## Exercise details
Give again only those lines from the start of the entries through the line holding "let slope := growth_slope", leaving them as they are.

(Collected data entries)
(** Lines 326-346: the row handed to the model. *)
Definition derive (w : Window) (months_since_start county_code : Z)
  : result FeatureVector :=
  lag1 <- Py.neg_index (historical_ev w) 1 ;;
  lag2 <- Py.neg_index (historical_ev w) 2 ;;
  lag3 <- Py.neg_index (historical_ev w) 3 ;;
  let roll_mean := Py.mean [lag1; lag2; lag3] in
  pct_change_1 <- pct_change lag1 lag2 ;;
  pct_change_3 <- pct_change lag1 lag3 ;;
  let slope := growth_slope (cumulative_ev w) in
  Ok {| f_months_since_start := months_since_start;
        f_county_encoded := county_code;
        ev_total_lag1 := lag1;
        ev_total_lag2 := lag2;
        ev_total_lag3 := lag3;
        ev_total_roll_mean_3 := roll_mean;
        ev_total_pct_change_1 := pct_change_1;
        ev_total_pct_change_3 := pct_change_3;
        ev_growth_slope := slope |}.

(** ** The training-time growth slope (lines 155-161) *)

(** [x.rolling(n)]: the window ending at row [i], missing until [n] rows
    are available. *)
Definition rolling (n : nat) (x : list Q) (i : nat) : option (list Q) :=
  if (i + 1 <? n)%nat then None
  else Some (firstn n (skipn (i + 1 - n) x)).

(** Row [i] of the column [ev_growth_slope] of one county, from the
    county's column of EV totals; [None] is NaN. *)
Definition training_growth_slope (ev_total : list Q) (i : nat) : option Q :=
  let cumulative_ev := Py.cumsum ev_total in
  match rolling 6 cumulative_ev i with
  | None => None
  | Some y =>
      if (length y =? 6)%nat
      then Some (Py.polyfit_slope (Py.range (length y)) y)
      else None
  end.

(** ** Calendar dates

    A pandas [Timestamp] at day granularity is kept as the number of
    months elapsed since January of year 0 together with the day of the
    month, so [year] and [month] are the usual calendar fields with
    [1 <= month <= 12]. *)

Record Timestamp : Type := mkTimestamp {
  month_count : Z;
  day : Z
}.

Definition year (d : Timestamp) : Z := (month_count d / 12)%Z.
Definition month (d : Timestamp) : Z := (month_count d mod 12 + 1)%Z.

(** [pd.to_datetime] of a (year, month, day) triple. *)
Definition to_datetime (y m d : Z) : Timestamp :=
  {| month_count := (y * 12 + (m - 1))%Z; day := d |}.

Definition is_leap_year (y : Z) : bool :=
  ((y mod 4 =? 0) && (negb (y mod 100 =? 0) || (y mod 400 =? 0)))%Z.

Definition days_in_month (y m : Z) : Z :=
  if (m =? 2)%Z then (if is_leap_year y then 29 else 28)%Z
  else if ((m =? 4) || (m =? 6) || (m =? 9) || (m =? 11))%Z then 30%Z
  else 31%Z.

(** [d + pd.DateOffset(months=k)]: the month moves by [k]; the day is
    kept, clipped to the length of the target month. *)
Definition DateOffset_months (d : Timestamp) (k : Z) : Timestamp :=
  let mc := (month_count d + k)%Z in
  {| month_count := mc;
     day := Z.min (day d) (days_in_month (mc / 12) (mc mod 12 + 1)) |}.

(** Chronological order of timestamps. *)
Definition date_leb (a b : Timestamp) : bool :=
  ((month_count a <? month_count b)
   || ((month_count a =? month_count b) && (day a <=? day b)))%Z.

Definition date_max (a b : Timestamp) : Timestamp :=
  if date_leb a b then b else a.

(** ** Data frames *)

(** A row of [df] after the preprocessing of lines 44-133. *)
Record DfRow : Type := mkDfRow {
  County : string;
  Date : Timestamp;
  EV_Total : Q;                 (* 'Electric Vehicle (EV) Total' *)
  county_encoded : Z;
  months_since_start : Z
}.

(** Line 123: [numeric_date = year * 12 + month]. *)
Definition numeric_date (r : DfRow) : Z :=
  (year (Date r) * 12 + month (Date r))%Z.

Inductive Source : Type := Historical | Forecast.

(** A row of [historical], [forecast_df] and [combined]. The
    single-county frames have no 'County' column. *)
Record Row : Type := mkRow {
  r_Date : Timestamp;
  r_EV_Total : Q;
  r_months_since_start : Z;
  r_County : option string;
  r_Source : Source
}.

(** A row of [combined] once the 'Cumulative EVs' column is added. *)
Record CRow : Type := mkCRow {
  c_row : Row;
  Cumulative_EVs : Q
}.

Module Pd.

(** [sort_values]: rows in ascending order of the key. Rows with equal
    keys are left in their original order here; pandas does not promise
    an order for them, and no statement below depends on it. *)
Fixpoint insert_sorted {A : Type} (leb : A -> A -> bool) (x : A)
    (l : list A) : list A :=
  match l with
  | [] => [x]
  | y :: t => if leb y x then y :: insert_sorted leb x t else x :: y :: t
  end.

Definition sort_values {A : Type} (leb : A -> A -> bool) (l : list A)
  : list A :=
  fold_left (fun acc x => insert_sorted leb x acc) l [].

(** [Series.max()] of an integer column; [None] on an empty column. *)
Definition max_Z (l : list Z) : option Z :=
  match l with
  | [] => None
  | x :: t => Some (fold_left Z.max t x)
  end.

Definition max_date (l : list Timestamp) : option Timestamp :=
  match l with
  | [] => None
  | x :: t => Some (fold_left date_max t x)
  end.

(** [Series.unique()]: distinct values in order of first appearance. *)
Fixpoint unique (l : list string) : list string :=
  match l with
  | [] => []
  | x :: t => x :: filter (fun y => negb (String.eqb x y)) (unique t)
  end.

(** The 'Cumulative EVs' column: [cumsum] of the value column. *)
Definition with_cumsum (rows : list Row) : list CRow :=
  map (fun p => {| c_row := fst p; Cumulative_EVs := snd p |})
      (combine rows (Py.cumsum (map r_EV_Total rows))).

End Pd.

(** Lines 301 and 426:
    [df[df['county_encoded'] == county_code].sort_values("numeric_date")]. *)
Definition county_frame (df : list DfRow) (county_code : Z) : list DfRow :=
  Pd.sort_values (fun a b => (numeric_date a <=? numeric_date b)%Z)
    (filter (fun r => (county_encoded r =? county_code)%Z) df).

(** Lines 377-399 and 477-479: concatenate, sort by 'Date', add the
    running total. *)
Definition assemble (historical forecast_df : list Row) : list CRow :=
  let combined := historical ++ forecast_df in
  let combined :=
    Pd.sort_values (fun a b => date_leb (r_Date a) (r_Date b)) combined in
  Pd.with_cumsum combined.

(** ** The forecast loops *)

Definition forecast_horizon : nat := 36.

(** [n] iterations of a loop body that can raise. *)
Fixpoint iterate {S : Type} (body : S -> result S) (n : nat) (s : S)
  : result S :=
  match n with
  | O => Ok s
  | S n' => s' <- body s ;; iterate body n' s'
  end.

Section Engine.

(** The fitted [LabelEncoder] and the fitted regression model. *)
Variable le_transform : string -> result Z.
Variable model_predict : FeatureVector -> result Q.

(** *** Single county (lines 289-399) *)

Record SingleState : Type := mkSingleState {
  s_window : Window;
  s_months_since_start : Z;
  s_latest_row : Z * Z;          (* latest_row['year'], latest_row['month'] *)
  s_future_rows : list Row
}.

(** Lines 320-369, one iteration. *)
Definition single_step (county_code : Z) (st : SingleState)
  : result SingleState :=
  let '(ly, lm) := s_latest_row st in
  let next_date := DateOffset_months (to_datetime ly lm 1) 1 in
  let y := year next_date in
  let m := month next_date in
  let months_since_start := (s_months_since_start st + 1)%Z in
  new_row <- derive (s_window st) months_since_start county_code ;;
  pred <- model_predict new_row ;;
  w <- push (s_window st) pred ;;
  Ok {| s_window := w;
        s_months_since_start := months_since_start;
        s_latest_row := (y, m);
        s_future_rows :=
          s_future_rows st ++
          [ {| r_Date := next_date;
               r_EV_Total := pred;
               r_months_since_start := months_since_start;
               r_County := None;
               r_Source := Forecast |} ] |}.

(** Lines 306-318: the state on entry to the loop. The frame is not
    empty here. *)
Definition single_init (county_df : list DfRow) : result SingleState :=
  match Pd.max_Z (map months_since_start county_df),
        nth_error (rev county_df) 0 with
  | Some mss, Some latest_row =>
      Ok {| s_window := init_window (map EV_Total county_df);
            s_months_since_start := mss;
            s_latest_row := (year (Date latest_row), month (Date latest_row));
            s_future_rows := [] |}
  | _, _ => Raise IndexError
  end.

(** Lines 312-314: the historical frame of the single-county script. *)
Definition single_historical (county_df : list DfRow) : list Row :=
  map (fun r => {| r_Date := to_datetime (year (Date r)) (month (Date r)) 1;
                   r_EV_Total := EV_Total r;
                   r_months_since_start := months_since_start r;
                   r_County := None;
                   r_Source := Historical |}) county_df.

(** Lines 306-369 for a non-empty frame: the state after [horizon]
    iterations. *)
Definition single_loop (horizon : nat) (county_code : Z)
    (county_df : list DfRow) : result SingleState :=
  st <- single_init county_df ;;
  iterate (single_step county_code) horizon st.

Inductive script_outcome (A : Type) : Type :=
| Exit                    (* exit() was called *)
| Finished (a : A)
| Uncaught (e : exn).

Arguments Exit {A}.
Arguments Finished {A} a.
Arguments Uncaught {A} e.

(** Lines 289-399: the whole single-county section. *)
Definition single_script (horizon : nat) (county : string)
    (df : list DfRow) : script_outcome (SingleState * list CRow) :=
  match le_transform county with
  | Raise ValueError => Exit
  | Raise e => Uncaught e
  | Ok county_code =>
      let county_df := county_frame df county_code in
      match county_df with
      | [] => Exit
      | _ =>
          match single_loop horizon county_code county_df with
          | Raise e => Uncaught e
          | Ok st =>
              Finished
                (st, assemble (single_historical county_df) (s_future_rows st))
          end
      end
  end.

(** *** Batch over counties (lines 417-559) *)

Record BatchState : Type := mkBatchState {
  b_window : Window;
  b_months_since_start : Z;
  b_slope_history : list Q;
  b_future_rows : list Row
}.

(** Lines 437-475 (and 502-552), one iteration. [max_date] is
    [historical['Date'].max()]. *)
Definition batch_step (county : string) (county_code : Z)
    (max_date : Timestamp) (st : BatchState) : result BatchState :=
  let months_since_start := (b_months_since_start st + 1)%Z in
  new_row <- derive (b_window st) months_since_start county_code ;;
  let slope_history := b_slope_history st ++ [ev_growth_slope new_row] in
  let slope_history :=
    if (2 <? length slope_history)%nat then Py.pop0 slope_history
    else slope_history in
  pred <- model_predict new_row ;;
  let forecast_date :=
    DateOffset_months max_date
      (Z.of_nat (length (b_future_rows st)) + 1) in
  let future_rows :=
    b_future_rows st ++
    [ {| r_Date := forecast_date;
         r_EV_Total := pred;
         r_months_since_start := months_since_start;
         r_County := Some county;
         r_Source := Forecast |} ] in
  w <- push (b_window st) pred ;;
  Ok {| b_window := w;
        b_months_since_start := months_since_start;
        b_slope_history := slope_history;
        b_future_rows := future_rows |}.

(** Lines 430-432: the historical frame of the batch loop. *)
Definition batch_historical (county : string) (county_df : list DfRow)
  : list Row :=
  map (fun r => {| r_Date := Date r;
                   r_EV_Total := EV_Total r;
                   r_months_since_start := months_since_start r;
                   r_County := Some county;
                   r_Source := Historical |}) county_df.

(** Lines 426-480 (and 485-559): the work for one county. [None] is
    the [continue] of the guard on line 427 (486). *)
Definition county_forecast (horizon : nat) (df : list DfRow)
    (county : string) (county_code : Z) : result (option (list CRow)) :=
  let county_df := county_frame df county_code in
  if (length county_df <? 6)%nat then Ok None
  else
    match Pd.max_Z (map months_since_start county_df),
          Pd.max_date (map Date county_df) with
    | Some mss, Some max_date =>
        let historical := batch_historical county county_df in
        st <- iterate (batch_step county county_code max_date) horizon
                {| b_window := init_window (map EV_Total county_df);
                   b_months_since_start := mss;
                   b_slope_history := [];
                   b_future_rows := [] |} ;;
        Ok (Some (assemble historical (b_future_rows st)))
    | _, _ => Raise IndexError
    end.

(** One iteration of the loop of line 423: the guarded copy inside
    [try]/[except] (lines 424-483), then the unguarded copy of the
    same work (lines 485-559). *)
Definition batch_iteration (horizon : nat) (df : list DfRow)
    (all_combined : list (list CRow)) (county : string)
  : result (list (list CRow)) :=
  match (county_code <- le_transform county ;;
         r <- county_forecast horizon df county county_code ;;
         Ok (county_code, r)) with
  | Raise _ => Ok all_combined                     (* except: continue *)
  | Ok (_, None) => Ok all_combined                (* continue *)
  | Ok (county_code, Some combined) =>
      let all_combined := all_combined ++ [combined] in
      r <- county_forecast horizon df county county_code ;;
      match r with
      | None => Ok all_combined                    (* continue *)
      | Some combined => Ok (all_combined ++ [combined])
      end
  end.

## Exercise response
(** Lines 326-346: the row handed to the model. *)
Definition derive (w : Window) (months_since_start county_code : Z)
  : result FeatureVector :=
  lag1 <- Py.neg_index (historical_ev w) 1 ;;
  lag2 <- Py.neg_index (historical_ev w) 2 ;;
  lag3 <- Py.neg_index (historical_ev w) 3 ;;
  let roll_mean := Py.mean [lag1; lag2; lag3] in
  pct_change_1 <- pct_change lag1 lag2 ;;
  pct_change_3 <- pct_change lag1 lag3 ;;
  let slope := growth_slope (cumulative_ev w) in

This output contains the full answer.